▶ REQUIRED WORK
The answer is one number. Say how many lines in the entries below include the word "bind".

▶ SOURCE MATERIAL
☆ ☆ ☆ ☆

(** * The Metropolis sampling loop of [MCMC_example.ipynb]

    The notebook computes with binary64 values: Rocq's primitive [float],
    whose operations are specified by [SpecFloat] at precision 53.  The
    positions of the chain are Python floats.  A density value is a Python
    number or a NumPy [float64] scalar, and the two divide differently: a
    quotient with a NumPy operand follows IEEE 754 (a zero divisor gives an
    infinity or a NaN, with a warning), a quotient of two Python numbers
    raises [ZeroDivisionError] on a zero divisor.  Every comparison with a
    NaN is false.

    The cells embedded here are cell 8 ([target_dist]) and cell 9 (the
    sampling loop). *)

From Stdlib Require Import ZArith List Bool Lia.
From Stdlib Require Import Floats.
Import ListNotations.

Local Open Scope float_scope.

(** ** Python values and control flow *)

(** A Python call either returns a value or raises; an exception raised
    inside the loop body leaves the loop at once. *)
Inductive result (E A : Type) : Type :=
| Val (a : A)
| Raise (e : E).

Arguments Val {E A} a.
Arguments Raise {E A} e.

Definition bind {E A B : Type} (m : result E A) (k : A -> result E B) : result E B :=
  match m with
  | Val a => k a
  | Raise e => Raise e
  end.

Notation "x <- m ;; k" := (bind m (fun x => k))
  (at level 61, m at next level, right associativity).

(** A number as a density returns it: a Python [float] (or an [int], taken
    at its float value), or a [numpy.float64] scalar. *)
Inductive number : Type :=
| PyNum (v : float)
| NpNum (v : float).

Definition value (n : number) : float :=
  match n with
  | PyNum v | NpNum v => v
  end.

Module Py.

(** The builtin [min(a, b)] keeps [a] unless [b < a]; with a NaN second
    argument the comparison is false and [a] is returned. *)
Definition min (a b : float) : float := if b <? a then b else a.

(** [a / b].  Between two Python numbers a zero divisor, of either sign,
    raises; as soon as one operand is a NumPy scalar the quotient is NumPy's,
    which never raises. *)
Definition truediv {E : Type} (ZeroDivisionError : E) (a b : number)
  : result E number :=
  match a, b with
  | PyNum x, PyNum y =>
      if y =? 0 then Raise ZeroDivisionError else Val (PyNum (x / y))
  | _, _ => Val (NpNum (value a / value b))
  end.

End Py.

Module NumPy.

(** [np.random.uniform(low, high)] is [low + (high - low) * random_sample()],
    the raw draw [r] being a double in the half-open interval [0, 1). *)
Definition uniform (low high r : float) : float := low + (high - low) * r.

(** The raw draws the generator can deliver. *)
Definition unit_draw (r : float) : Prop := (0 <=? r) = true /\ (r <? 1) = true.

(** [np.pi]. *)
Definition pi : float := 0x1.921fb54442d18p+1.

End NumPy.

(** ** Cell 8: the target density of the notebook *)

Module Cell8.
Section Libm.

(** Python exception objects, [OverflowError] among them. *)
Variable exn : Type.
Variable OverflowError : exn.

(** [np.sin], [np.exp] and [pow] are the C library's; they are parameters
    here. *)
Variables np_sin np_exp : float -> float.
Variable c_pow : float -> float -> float.

(** [x**2] on a Python float, as CPython's [float_pow] computes it: a NaN,
    an infinity and a zero are answered without the library, a negative
    base is negated first (the exponent is even), and an infinite result
    of [pow] on a finite base raises. *)
Definition float_sq (x : float) : result exn float :=
  if is_nan x then Val x
  else if is_infinity x then Val infinity
  else if x =? 0 then Val 0
  else if abs x =? 1 then Val 1
  else let z := c_pow (abs x) 2 in
       if is_infinity z then Raise OverflowError else Val z.

(** [s**2] on a NumPy scalar is the library's [pow(s, 2.0)]; it does not
    raise. *)
Definition np_sq (s : float) : float := c_pow s 2.

(** [lambda x: np.sin(x)*np.sin(2*x)**2*(1/np.sqrt(2*np.pi)*np.exp(-x**2/2))]
    at a Python float [x]; the value is a NumPy scalar. *)
Definition target_dist (x : float) : result exn number :=
  sq <- float_sq x ;;
  Val (NpNum (np_sin x * np_sq (np_sin (2 * x))
              * (1 / sqrt (2 * NumPy.pi) * np_exp (- sq / 2)))).

End Libm.
End Cell8.

(** ** Cell 9: the sampling loop *)

(** The two variables the loop mutates. *)
Record chain : Type := mkChain {
  x_current : float;
  x_target : list float
}.

Module Sampler.
Section Loop.

(** Python exception objects, [ZeroDivisionError] among them. *)
Variable exn : Type.
Variable ZeroDivisionError : exn.

(** The density the loop calls; a Python callable may raise. *)
Variable target_dist : float -> result exn number.

Variable scale : float.

(** [x_current-np.random.uniform(low=-scale/2, high=scale/2)] *)
Definition delta (r : float) : float := NumPy.uniform (- scale / 2) (scale / 2) r.

Definition x_proposal (st : chain) (r : float) : float := x_current st - delta r.

(** [min(1,target_dist(x_proposal)/target_dist(x_current))] on the two
    density values: the division may raise. *)
Definition acceptance (target_proposal target_current : number) : result exn float :=
  ratio <- Py.truediv ZeroDivisionError target_proposal target_current ;;
  Val (Py.min 1 (value ratio)).

(** The test of the [if]: the numerator is evaluated first. *)
Definition accepts (st : chain) (r u : float) : result exn bool :=
  tp <- target_dist (x_proposal st r) ;;
  tc <- target_dist (x_current st) ;;
  a <- acceptance tp tc ;;
  Val (u <? a).

(** The body of the [if]:
    [x_target.append(x_proposal)], [x_current = x_proposal]. *)
Definition moved (st : chain) (r : float) : chain :=
  {| x_current := x_proposal st r;
     x_target := x_target st ++ [x_proposal st r] |}.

☆ ☆ ☆ ☆

▶ ANSWER TO THIS EXERCISE
2